Every mother who delivers a child at Tidelands Health can benefit from the support and expertise of board-certified lactation consultants such as Pritchett, which is one of the reasons why Tidelands Waccamaw Community Hospital has earned the prestigious Baby-Friendly designation, an initiative created by the World Health Organization and UNICEF to promote breastfeeding and mother-baby bonding.
Have a plan
Pritchett says one of the most important parts of weaning is to go into the process with a specific plan in mind.
“Probably the most gentle strategy is the ‘don’t offer, don’t refuse’ method,” Pritchett says. “It means that you don’t offer to nurse, but you also don’t refuse your child’s demand to nurse.”
Pritchett says many moms naturally progress into this method as a child gets older. However, it tends to take longer than other strategies, and some moms may find that a quicker weaning is necessary.

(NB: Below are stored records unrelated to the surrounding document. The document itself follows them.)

(** C24: [__kfifo_from_user_r] is atomic: the payload is cut to what the header
    can count, a record that does not fit is refused with nothing copied, and
    otherwise either the whole record is appended (result 0, its length
    reported) or the user copy faulted, the result is -EFAULT, 0 bytes are
    reported and the fifo holds the records it held before. *)
Theorem kfifo_from_user_r_spec cp (Hcp : UserCopy cp) m f recsize rs from len bs :
  records m f recsize rs -> 0 <= len ->
  let n := Z.min len (max_rec recsize) in
  readable m f from n bs ->
  (capacity f - used f < n + recsize ->
     __kfifo_from_user_r cp m f from len recsize = Ok (m, f, 0, 0)) /\
  (n + recsize <= capacity f - used f ->
     exists m' f' r copied,
       __kfifo_from_user_r cp m f from len recsize = Ok (m', f', r, copied) /\
       only_block (blk (k_data f)) m m' /\
       (r = 0 /\ copied = n /\ records m' f' recsize (rs ++ [bs]) \/
        r = - EFAULT /\ copied = 0 /\ f' = f /\ records m' f recsize rs)).
Proof.
  intros Hrec Hlen n Hr. pose proof Hrec as [Hwf He Hs Hc Hl].
  pose proof (used_nonneg f). pose proof (wf_cap _ _ Hwf). pose proof (wf_used _ _ Hwf).
  assert (0 <= n <= 65535) as Hn.
  { subst n. unfold max_rec. destruct Hs as [-> | ->]; cbn; lia. }
  unfold __kfifo_from_user_r. rewrite max_r_eq by assumption. cbn [rbind]. fold n.
  rewrite (unused_eq m), (u32_small (n + recsize)) by (assumption || lia).
  split; intros Hfit; (destruct (Z.ltb_spec (capacity f - used f) (n + recsize)); try lia); [reflexivity |].
  destruct (poke_n_ok m f Hwf He recsize Hs n) as (m1 & -> & Hw1 & Hc1 & Ho1); [lia |]. cbn [rbind].
  set (f1 := set_in f (k_in f ⊞ recsize)) in *. destruct Hr as [Hne Hld].
  assert (used f1 = used f + recsize) as Hu1 by (apply used_add; lia).
  destruct (user_payload_in cp Hcp m1 f1 from n bs Hw1 He) as (m2 & c & Hcn & E2 & Hw2 & Hc2 & Ho2 & Hall).
  { change (capacity f1) with (capacity f). lia. }
  { split; [exact Hne |]. now rewrite (load_only_block _ _ _ _ _ Ho1). }
  change (kfifo_copy_from_user cp m1 f1 from n (k_in f1))
    with (kfifo_copy_from_user cp m1 f from n (k_in f ⊞ recsize)) in E2.
  rewrite E2. cbn [rbind]. pose proof (only_block_trans _ _ _ _ Ho1 Ho2) as Ho.
  unfold truthy. destruct (Z.eqb_spec (n - c) 0) as [Hz|Hz]; cbn [negb];
    eexists _, _, _, _; (split; [reflexivity | split; [exact Ho |]]).
  - left. destruct Hall as [Hw3 Hc3]; [lia |]. split; [reflexivity | split; [lia |]].
    replace (set_in f1 (k_in f1 ⊞ n)) with (set_in f (k_in f ⊞ (n + recsize))) in Hw3, Hc3.
    2:{ subst f1. unfold set_in. cbn [k_in k_out k_mask k_esize k_data]. f_equal.
        rewrite u32_add_l. f_equal. lia. }
    apply (records_moved m f recsize rs Hrec); [exact Hw3 | now repeat split | |].
    + rewrite Hc3, Hc1, Hc, fmap_app, concat_app, <- app_assoc. cbn. rewrite app_nil_r.
      f_equal. pose proof (load_length _ _ _ _ Hld) as Hb. unfold encode, zlen.
      now rewrite Hb, Z2Nat.id by lia.
    + apply Forall_app. split; [exact Hl |]. apply Forall_singleton.
      pose proof (load_length _ _ _ _ Hld). unfold zlen. lia.
  - right. do 3 (split; [reflexivity |]).
    destruct (unpush_contents m2 f recsize) as [Hw3 Hc3];
      [lia | lia | apply (wf_in _ _ Hwf) | exact Hw2 |].
    apply (records_moved m f recsize rs Hrec); [exact Hw3 | now repeat split | | exact Hl].
    rewrite Hc3. fold f1. rewrite Hc2, Hc1, <- (contents_length _ _ Hwf), take_app_length. exact Hc.
Qed.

“Most lactation consultants will advocate for a more natural progression and end of nursing, but if breastfeeding is becoming an unenjoyable experience for either the mom or the child, it’s time to wean,” says Pritchett. “If you choose to take a more active approach to weaning, it’s generally recommended that you work on eliminating one feeding three to seven days before dropping the next. Slower is always better, but you want to avoid going any faster than that.”
Moms who follow this method often start eliminating one feeding a week. This allows the milk supply to decrease slowly without breast engorgement and discomfort. Pritchett recommends moms start by eliminating a child’s least-favorite feeding.
Other weaning strategies include progressively increasing the time between nursing sessions and shortening the duration of each session.
'No right or wrong way to feel'
Regardless of the chosen method, it’s important that both mom and child are ready to wean, Pritchett says. Children will often naturally exhibit signs they’re ready, such as a growing disinterest in the breast or restlessness during nursing.
Moms, on the other hand, may need to consciously prepare themselves for the physical and emotional changes that come with weaning.
“Mothers can expect to feel a variety of emotions, from sadness and grief to relief and happiness,” says Pritchett. “Every woman is different, and there is no right or wrong way to feel about breastfeeding and weaning.”
As for physical changes, a mother’s breast will have some fullness when weaning, but the slower she goes, the less pain she will have.
“Some changes are to be expected, but there’s nothing special you have to do to stop breastfeeding,” says Pritchett. “However, if you’re having trouble with the transition, a board-certified lactation consultant can help with the process.”